-- WORK TASK --
Where the line with "continueTurn params toolCallIds" appears below, start writing out lines exactly, and finish with the line with "(** ** GetNeighborhood: not", which is included; write out nothing else.

-- EXERCISE DATA --

+ + + + + + +

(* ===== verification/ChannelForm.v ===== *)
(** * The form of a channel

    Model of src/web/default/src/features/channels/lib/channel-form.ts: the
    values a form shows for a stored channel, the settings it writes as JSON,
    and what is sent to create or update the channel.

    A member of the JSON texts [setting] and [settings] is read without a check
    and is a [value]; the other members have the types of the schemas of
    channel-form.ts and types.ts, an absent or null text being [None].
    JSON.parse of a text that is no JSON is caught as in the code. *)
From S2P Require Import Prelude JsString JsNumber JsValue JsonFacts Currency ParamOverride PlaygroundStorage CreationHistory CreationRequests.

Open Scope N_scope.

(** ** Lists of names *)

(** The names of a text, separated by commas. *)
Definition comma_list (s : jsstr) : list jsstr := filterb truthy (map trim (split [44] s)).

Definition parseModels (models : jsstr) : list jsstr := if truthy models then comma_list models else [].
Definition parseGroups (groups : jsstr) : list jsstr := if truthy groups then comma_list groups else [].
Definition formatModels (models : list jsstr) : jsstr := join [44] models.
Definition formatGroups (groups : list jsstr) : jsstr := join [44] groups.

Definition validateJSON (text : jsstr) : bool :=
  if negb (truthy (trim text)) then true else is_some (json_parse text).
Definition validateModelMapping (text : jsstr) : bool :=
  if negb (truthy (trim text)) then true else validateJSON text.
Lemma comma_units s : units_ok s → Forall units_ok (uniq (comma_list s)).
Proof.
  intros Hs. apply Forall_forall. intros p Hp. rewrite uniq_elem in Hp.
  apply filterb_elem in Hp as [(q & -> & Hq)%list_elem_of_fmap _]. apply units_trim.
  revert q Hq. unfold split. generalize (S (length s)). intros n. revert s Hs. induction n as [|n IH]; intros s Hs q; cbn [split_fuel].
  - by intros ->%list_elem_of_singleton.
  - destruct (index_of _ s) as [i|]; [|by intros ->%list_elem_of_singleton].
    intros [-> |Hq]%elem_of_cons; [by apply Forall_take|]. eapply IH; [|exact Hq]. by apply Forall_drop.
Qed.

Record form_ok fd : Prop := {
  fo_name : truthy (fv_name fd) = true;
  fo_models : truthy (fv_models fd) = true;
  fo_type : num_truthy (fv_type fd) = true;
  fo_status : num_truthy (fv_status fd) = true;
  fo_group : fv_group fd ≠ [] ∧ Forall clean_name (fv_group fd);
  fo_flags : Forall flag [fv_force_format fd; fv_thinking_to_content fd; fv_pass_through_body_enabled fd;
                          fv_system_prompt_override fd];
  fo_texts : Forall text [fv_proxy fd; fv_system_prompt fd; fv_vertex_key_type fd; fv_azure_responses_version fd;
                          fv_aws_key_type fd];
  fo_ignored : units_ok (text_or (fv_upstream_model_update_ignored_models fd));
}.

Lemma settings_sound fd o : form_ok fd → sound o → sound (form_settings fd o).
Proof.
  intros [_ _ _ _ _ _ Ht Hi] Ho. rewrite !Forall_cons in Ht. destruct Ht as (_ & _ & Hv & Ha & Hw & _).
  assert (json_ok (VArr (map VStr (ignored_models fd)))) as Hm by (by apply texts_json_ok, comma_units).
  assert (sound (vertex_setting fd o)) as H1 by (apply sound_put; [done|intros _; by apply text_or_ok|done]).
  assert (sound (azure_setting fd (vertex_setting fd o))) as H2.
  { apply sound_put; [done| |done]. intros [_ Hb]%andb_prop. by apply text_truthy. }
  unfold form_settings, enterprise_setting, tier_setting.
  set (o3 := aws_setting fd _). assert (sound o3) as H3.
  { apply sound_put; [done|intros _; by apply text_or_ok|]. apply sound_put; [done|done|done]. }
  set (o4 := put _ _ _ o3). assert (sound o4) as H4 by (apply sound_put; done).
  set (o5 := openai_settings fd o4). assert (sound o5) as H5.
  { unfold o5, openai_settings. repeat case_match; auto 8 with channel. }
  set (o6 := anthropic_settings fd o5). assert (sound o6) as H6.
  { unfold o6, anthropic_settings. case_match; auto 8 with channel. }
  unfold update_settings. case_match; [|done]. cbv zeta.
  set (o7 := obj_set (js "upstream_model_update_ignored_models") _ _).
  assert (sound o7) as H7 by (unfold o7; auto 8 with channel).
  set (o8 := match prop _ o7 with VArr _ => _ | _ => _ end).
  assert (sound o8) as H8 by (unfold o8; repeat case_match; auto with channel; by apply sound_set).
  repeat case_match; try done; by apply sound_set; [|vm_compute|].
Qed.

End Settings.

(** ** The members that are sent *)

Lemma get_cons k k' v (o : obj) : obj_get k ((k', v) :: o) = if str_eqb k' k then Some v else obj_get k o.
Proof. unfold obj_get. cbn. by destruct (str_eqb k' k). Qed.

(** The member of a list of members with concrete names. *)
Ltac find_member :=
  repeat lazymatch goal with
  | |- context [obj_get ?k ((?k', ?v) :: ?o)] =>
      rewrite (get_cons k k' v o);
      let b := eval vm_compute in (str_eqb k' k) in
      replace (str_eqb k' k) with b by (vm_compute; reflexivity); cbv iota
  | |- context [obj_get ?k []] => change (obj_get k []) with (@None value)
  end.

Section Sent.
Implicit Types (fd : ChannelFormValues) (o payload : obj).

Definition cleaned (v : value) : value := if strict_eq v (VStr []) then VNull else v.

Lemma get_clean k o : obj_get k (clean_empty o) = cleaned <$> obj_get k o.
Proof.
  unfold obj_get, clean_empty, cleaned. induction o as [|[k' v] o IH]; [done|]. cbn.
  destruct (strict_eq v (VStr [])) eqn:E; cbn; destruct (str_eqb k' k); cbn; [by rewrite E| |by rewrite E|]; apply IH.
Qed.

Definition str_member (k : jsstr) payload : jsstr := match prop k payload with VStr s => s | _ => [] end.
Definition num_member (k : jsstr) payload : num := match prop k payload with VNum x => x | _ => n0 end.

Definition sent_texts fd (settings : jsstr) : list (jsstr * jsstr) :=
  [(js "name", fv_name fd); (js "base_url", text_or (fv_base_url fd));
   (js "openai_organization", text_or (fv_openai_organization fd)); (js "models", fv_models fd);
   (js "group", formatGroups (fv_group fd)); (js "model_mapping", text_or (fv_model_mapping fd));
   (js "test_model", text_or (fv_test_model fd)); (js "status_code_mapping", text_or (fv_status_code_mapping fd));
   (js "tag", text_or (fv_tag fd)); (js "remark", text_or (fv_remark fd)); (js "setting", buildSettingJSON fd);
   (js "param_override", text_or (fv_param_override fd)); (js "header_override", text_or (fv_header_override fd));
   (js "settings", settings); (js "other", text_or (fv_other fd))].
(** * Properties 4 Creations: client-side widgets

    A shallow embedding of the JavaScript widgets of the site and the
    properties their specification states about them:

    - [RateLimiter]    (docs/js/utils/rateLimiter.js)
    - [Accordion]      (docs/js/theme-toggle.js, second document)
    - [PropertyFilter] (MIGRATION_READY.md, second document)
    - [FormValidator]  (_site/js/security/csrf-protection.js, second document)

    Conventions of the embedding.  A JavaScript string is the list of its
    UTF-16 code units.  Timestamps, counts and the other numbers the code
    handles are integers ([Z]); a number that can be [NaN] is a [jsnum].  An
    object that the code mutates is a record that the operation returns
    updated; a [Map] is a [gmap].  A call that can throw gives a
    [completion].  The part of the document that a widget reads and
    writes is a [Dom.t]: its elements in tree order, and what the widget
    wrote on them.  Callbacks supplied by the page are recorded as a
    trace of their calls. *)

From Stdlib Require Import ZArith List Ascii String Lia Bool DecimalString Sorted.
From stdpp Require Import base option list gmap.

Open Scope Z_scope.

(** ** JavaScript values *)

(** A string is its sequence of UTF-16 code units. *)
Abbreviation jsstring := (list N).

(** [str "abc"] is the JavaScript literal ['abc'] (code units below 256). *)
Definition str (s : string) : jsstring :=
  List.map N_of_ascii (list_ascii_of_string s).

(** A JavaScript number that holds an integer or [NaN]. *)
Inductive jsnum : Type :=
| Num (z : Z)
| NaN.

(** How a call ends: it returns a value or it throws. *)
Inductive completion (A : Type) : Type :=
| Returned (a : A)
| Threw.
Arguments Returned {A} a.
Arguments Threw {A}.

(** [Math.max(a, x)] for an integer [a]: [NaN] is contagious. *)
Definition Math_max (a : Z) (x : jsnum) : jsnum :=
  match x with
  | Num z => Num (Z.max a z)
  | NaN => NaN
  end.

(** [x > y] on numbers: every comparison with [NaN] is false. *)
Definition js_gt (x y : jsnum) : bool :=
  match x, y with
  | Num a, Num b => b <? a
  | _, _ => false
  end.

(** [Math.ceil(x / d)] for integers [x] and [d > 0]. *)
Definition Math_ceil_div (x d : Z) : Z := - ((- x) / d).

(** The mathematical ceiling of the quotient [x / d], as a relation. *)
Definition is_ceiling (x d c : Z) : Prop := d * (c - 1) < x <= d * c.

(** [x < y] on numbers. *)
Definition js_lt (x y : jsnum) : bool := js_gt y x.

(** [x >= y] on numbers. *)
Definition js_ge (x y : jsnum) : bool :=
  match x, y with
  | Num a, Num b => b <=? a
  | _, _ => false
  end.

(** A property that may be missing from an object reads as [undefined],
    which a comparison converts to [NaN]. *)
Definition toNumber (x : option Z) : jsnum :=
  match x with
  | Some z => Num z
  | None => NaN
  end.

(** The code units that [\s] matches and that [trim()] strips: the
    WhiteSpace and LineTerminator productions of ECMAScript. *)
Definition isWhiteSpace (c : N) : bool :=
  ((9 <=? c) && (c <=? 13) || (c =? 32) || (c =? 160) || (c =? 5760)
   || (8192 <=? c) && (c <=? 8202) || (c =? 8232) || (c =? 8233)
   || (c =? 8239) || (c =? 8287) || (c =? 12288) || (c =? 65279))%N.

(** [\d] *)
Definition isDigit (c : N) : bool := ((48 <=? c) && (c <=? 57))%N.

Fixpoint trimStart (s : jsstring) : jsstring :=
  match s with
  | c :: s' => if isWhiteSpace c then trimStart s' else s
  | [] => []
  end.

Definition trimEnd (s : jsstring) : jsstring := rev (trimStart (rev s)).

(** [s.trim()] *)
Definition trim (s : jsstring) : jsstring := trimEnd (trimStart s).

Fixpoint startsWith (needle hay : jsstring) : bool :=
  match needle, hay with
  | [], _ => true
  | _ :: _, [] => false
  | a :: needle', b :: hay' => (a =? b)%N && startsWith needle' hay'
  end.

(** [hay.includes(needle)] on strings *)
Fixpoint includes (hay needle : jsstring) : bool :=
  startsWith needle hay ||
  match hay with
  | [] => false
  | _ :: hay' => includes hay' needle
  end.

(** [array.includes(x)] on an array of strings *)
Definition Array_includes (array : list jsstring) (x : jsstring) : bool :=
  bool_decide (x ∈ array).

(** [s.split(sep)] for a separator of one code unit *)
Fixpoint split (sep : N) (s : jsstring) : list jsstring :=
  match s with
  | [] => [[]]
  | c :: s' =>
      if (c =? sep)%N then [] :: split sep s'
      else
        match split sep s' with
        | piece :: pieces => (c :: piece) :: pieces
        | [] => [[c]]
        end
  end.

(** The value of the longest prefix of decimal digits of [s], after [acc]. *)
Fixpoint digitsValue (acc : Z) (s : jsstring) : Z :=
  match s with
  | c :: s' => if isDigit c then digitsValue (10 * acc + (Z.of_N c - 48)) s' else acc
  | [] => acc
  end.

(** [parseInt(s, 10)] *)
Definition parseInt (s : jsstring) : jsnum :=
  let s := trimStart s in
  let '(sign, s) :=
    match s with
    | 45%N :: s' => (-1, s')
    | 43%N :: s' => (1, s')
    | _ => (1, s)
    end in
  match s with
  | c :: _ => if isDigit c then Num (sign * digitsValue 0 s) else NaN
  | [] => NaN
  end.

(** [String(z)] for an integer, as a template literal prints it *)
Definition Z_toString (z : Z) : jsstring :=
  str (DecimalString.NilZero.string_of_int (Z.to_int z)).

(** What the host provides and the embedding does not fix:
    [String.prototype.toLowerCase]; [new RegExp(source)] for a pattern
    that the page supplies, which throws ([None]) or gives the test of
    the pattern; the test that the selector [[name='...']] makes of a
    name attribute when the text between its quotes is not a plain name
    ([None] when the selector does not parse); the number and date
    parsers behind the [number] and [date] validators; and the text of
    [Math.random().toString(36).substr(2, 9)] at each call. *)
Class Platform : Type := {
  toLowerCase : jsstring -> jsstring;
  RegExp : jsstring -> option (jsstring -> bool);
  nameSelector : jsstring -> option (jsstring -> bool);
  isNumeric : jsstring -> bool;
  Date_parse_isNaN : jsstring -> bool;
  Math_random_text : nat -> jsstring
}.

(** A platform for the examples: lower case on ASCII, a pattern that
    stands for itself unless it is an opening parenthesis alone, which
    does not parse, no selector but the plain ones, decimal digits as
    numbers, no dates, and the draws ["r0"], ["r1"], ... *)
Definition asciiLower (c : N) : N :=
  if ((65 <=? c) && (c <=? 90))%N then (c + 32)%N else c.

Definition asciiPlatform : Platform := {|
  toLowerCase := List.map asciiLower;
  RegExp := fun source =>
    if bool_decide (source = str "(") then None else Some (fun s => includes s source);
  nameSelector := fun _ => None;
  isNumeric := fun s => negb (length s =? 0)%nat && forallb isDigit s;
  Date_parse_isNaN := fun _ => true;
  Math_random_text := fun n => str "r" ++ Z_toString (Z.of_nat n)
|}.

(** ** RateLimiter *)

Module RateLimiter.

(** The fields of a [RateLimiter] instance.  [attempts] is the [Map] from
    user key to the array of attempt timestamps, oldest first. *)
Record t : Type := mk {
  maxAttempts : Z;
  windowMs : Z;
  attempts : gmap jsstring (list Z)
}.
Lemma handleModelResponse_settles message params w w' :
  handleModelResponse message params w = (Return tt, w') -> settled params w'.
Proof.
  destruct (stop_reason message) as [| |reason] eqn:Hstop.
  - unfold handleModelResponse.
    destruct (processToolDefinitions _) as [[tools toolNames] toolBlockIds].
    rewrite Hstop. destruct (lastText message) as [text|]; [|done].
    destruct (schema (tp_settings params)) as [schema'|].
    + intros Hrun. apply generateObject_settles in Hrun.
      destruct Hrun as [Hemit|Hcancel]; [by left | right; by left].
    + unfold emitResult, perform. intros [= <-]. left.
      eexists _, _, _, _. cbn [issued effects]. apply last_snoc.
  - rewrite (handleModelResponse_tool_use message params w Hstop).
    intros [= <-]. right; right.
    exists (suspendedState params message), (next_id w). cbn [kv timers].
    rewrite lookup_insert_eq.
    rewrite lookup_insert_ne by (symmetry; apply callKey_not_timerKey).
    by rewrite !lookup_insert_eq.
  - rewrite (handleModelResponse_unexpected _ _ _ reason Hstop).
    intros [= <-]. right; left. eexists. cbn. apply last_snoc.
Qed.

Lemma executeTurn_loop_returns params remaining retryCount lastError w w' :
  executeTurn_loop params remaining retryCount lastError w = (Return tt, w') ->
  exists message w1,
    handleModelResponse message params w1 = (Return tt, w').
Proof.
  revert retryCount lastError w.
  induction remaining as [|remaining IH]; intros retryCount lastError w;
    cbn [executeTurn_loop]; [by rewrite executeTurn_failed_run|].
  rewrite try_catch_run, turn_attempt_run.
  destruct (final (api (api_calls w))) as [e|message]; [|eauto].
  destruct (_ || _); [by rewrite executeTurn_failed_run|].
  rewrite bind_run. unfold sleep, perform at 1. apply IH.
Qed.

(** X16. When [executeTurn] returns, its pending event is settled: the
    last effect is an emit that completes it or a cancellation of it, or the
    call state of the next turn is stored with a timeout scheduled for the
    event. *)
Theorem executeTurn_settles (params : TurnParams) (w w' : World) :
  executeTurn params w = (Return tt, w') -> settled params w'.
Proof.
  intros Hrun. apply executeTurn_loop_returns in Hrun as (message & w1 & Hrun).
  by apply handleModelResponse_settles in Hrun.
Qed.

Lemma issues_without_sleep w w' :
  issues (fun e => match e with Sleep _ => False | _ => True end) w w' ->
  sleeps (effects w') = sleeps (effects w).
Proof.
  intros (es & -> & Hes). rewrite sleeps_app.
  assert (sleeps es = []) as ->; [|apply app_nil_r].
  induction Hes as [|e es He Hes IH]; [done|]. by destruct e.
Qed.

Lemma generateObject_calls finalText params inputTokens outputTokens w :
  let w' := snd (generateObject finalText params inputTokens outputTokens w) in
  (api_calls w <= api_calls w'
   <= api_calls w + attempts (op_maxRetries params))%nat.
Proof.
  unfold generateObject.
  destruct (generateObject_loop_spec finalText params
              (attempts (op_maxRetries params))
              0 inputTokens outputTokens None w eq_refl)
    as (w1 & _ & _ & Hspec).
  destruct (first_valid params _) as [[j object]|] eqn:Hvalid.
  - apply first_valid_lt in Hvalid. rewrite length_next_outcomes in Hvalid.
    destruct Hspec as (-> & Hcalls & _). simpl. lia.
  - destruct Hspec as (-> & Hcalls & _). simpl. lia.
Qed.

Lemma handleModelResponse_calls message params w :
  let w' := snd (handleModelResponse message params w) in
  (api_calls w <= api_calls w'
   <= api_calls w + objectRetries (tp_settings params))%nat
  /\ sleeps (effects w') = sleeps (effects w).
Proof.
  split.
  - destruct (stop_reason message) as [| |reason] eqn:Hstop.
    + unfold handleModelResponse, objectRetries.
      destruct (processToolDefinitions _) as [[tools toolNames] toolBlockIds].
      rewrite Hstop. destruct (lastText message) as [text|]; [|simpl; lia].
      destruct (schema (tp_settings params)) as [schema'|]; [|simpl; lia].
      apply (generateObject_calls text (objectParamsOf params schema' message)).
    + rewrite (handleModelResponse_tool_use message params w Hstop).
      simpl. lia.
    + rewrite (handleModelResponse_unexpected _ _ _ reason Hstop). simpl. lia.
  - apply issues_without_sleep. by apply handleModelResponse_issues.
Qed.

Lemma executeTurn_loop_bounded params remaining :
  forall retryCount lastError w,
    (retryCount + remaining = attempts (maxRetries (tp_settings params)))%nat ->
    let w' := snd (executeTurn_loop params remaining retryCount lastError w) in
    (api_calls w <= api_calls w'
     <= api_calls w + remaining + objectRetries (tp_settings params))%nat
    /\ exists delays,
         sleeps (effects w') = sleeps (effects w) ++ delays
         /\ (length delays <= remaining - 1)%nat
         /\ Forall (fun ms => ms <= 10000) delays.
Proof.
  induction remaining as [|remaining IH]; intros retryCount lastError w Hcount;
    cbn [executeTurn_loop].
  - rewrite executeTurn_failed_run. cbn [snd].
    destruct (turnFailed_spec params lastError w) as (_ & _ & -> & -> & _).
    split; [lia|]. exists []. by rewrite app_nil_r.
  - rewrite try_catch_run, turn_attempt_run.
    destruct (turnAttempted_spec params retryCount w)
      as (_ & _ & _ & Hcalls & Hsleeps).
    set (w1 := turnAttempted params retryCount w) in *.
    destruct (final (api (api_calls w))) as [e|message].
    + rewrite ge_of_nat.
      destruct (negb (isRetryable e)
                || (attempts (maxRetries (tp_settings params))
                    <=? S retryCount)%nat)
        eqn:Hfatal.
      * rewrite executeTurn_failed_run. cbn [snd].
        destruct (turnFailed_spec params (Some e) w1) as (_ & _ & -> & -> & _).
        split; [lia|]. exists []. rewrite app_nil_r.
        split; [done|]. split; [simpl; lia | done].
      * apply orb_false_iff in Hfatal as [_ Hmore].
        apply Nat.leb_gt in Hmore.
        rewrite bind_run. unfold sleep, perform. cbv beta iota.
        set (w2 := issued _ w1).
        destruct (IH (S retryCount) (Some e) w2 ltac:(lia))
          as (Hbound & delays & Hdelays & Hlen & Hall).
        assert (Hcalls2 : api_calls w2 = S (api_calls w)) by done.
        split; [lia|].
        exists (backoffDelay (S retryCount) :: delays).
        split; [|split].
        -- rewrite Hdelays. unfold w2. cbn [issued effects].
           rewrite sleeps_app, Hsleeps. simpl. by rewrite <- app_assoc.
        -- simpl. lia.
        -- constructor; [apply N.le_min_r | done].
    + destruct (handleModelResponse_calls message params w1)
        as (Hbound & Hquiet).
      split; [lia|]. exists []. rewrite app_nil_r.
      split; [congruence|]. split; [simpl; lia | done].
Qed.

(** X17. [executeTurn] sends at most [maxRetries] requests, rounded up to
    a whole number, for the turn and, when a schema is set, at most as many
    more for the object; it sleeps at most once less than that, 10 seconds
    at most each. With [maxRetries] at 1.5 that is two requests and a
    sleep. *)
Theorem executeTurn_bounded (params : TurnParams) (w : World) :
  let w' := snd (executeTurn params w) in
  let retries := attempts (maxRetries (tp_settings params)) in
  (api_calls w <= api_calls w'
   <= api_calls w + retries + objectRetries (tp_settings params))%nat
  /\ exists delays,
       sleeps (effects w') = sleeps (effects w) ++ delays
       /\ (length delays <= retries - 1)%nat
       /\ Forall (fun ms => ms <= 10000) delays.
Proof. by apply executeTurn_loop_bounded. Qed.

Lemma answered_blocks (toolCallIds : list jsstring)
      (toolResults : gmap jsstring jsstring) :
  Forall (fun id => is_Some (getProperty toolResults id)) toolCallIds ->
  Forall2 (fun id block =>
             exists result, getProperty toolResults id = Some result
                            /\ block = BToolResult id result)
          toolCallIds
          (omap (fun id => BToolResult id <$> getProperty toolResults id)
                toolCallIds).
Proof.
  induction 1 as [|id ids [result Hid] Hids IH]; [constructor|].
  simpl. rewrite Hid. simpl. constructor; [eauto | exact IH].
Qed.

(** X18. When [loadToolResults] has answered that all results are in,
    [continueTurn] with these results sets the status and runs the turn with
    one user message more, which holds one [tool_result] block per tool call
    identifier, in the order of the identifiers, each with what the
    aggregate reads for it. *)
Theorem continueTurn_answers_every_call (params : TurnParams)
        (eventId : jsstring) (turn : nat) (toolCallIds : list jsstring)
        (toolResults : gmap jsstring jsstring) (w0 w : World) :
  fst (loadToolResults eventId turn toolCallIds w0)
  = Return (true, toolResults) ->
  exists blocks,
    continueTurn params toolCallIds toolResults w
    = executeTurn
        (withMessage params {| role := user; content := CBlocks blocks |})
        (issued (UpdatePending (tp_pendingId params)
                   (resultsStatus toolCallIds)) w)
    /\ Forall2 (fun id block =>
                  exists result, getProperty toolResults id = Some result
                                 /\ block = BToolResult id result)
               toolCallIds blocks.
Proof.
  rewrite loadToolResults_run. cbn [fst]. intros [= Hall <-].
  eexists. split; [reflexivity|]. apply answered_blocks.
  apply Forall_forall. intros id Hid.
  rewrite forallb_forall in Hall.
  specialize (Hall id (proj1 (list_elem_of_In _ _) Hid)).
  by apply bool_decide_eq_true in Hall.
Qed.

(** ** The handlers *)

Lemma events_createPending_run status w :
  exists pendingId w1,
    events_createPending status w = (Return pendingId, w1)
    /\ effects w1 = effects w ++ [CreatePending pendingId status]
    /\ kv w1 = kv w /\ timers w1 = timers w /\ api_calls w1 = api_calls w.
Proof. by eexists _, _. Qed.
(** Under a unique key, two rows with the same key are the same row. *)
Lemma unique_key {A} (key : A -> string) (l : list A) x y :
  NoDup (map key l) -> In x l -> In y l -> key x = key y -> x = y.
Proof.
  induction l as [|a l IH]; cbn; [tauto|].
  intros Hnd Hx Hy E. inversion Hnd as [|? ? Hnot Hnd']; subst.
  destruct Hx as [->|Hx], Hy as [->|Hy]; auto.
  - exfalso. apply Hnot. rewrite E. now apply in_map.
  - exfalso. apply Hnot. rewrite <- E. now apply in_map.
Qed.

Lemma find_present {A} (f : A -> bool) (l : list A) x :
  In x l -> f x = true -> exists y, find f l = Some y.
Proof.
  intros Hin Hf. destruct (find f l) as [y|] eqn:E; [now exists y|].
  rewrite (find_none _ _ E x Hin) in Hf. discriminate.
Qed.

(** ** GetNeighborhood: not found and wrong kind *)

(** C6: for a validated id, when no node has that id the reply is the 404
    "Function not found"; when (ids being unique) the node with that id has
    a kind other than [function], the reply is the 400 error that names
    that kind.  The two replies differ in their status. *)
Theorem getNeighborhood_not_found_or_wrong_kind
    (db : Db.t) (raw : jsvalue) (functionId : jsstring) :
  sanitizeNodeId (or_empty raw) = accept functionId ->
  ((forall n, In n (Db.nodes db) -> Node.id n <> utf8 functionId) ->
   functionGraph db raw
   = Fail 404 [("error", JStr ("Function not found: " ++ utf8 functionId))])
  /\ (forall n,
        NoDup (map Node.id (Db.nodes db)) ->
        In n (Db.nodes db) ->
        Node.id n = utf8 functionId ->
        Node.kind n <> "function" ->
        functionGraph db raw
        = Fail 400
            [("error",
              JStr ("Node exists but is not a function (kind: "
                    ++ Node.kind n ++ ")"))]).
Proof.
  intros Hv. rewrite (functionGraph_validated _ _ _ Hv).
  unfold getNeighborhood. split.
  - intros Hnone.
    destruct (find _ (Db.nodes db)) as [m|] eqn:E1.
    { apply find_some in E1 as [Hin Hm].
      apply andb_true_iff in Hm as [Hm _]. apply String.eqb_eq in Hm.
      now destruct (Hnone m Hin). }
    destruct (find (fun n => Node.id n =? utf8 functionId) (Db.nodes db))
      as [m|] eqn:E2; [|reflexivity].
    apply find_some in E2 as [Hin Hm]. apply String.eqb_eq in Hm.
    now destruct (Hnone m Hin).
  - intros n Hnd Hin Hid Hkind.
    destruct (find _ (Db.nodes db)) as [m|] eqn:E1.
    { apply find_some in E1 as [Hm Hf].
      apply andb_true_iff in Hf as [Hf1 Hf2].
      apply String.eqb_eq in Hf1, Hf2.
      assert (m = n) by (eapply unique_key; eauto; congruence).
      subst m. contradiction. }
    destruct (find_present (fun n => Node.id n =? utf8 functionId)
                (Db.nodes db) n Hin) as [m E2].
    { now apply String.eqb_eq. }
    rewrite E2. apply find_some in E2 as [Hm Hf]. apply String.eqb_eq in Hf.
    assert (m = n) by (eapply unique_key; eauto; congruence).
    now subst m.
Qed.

+ + + + + + +

-- SOLUTION TO THIS EXERCISE --
    continueTurn params toolCallIds toolResults w
    = executeTurn
        (withMessage params {| role := user; content := CBlocks blocks |})
        (issued (UpdatePending (tp_pendingId params)
                   (resultsStatus toolCallIds)) w)
    /\ Forall2 (fun id block =>
                  exists result, getProperty toolResults id = Some result
                                 /\ block = BToolResult id result)
               toolCallIds blocks.
Proof.
  rewrite loadToolResults_run. cbn [fst]. intros [= Hall <-].
  eexists. split; [reflexivity|]. apply answered_blocks.
  apply Forall_forall. intros id Hid.
  rewrite forallb_forall in Hall.
  specialize (Hall id (proj1 (list_elem_of_In _ _) Hid)).
  by apply bool_decide_eq_true in Hall.
Qed.

(** ** The handlers *)

Lemma events_createPending_run status w :
  exists pendingId w1,
    events_createPending status w = (Return pendingId, w1)
    /\ effects w1 = effects w ++ [CreatePending pendingId status]
    /\ kv w1 = kv w /\ timers w1 = timers w /\ api_calls w1 = api_calls w.
Proof. by eexists _, _. Qed.
(** Under a unique key, two rows with the same key are the same row. *)
Lemma unique_key {A} (key : A -> string) (l : list A) x y :
  NoDup (map key l) -> In x l -> In y l -> key x = key y -> x = y.
Proof.
  induction l as [|a l IH]; cbn; [tauto|].
  intros Hnd Hx Hy E. inversion Hnd as [|? ? Hnot Hnd']; subst.
  destruct Hx as [->|Hx], Hy as [->|Hy]; auto.
  - exfalso. apply Hnot. rewrite E. now apply in_map.
  - exfalso. apply Hnot. rewrite <- E. now apply in_map.
Qed.

Lemma find_present {A} (f : A -> bool) (l : list A) x :
  In x l -> f x = true -> exists y, find f l = Some y.
Proof.
  intros Hin Hf. destruct (find f l) as [y|] eqn:E; [now exists y|].
  rewrite (find_none _ _ E x Hin) in Hf. discriminate.
Qed.

(** ** GetNeighborhood: not found and wrong kind *)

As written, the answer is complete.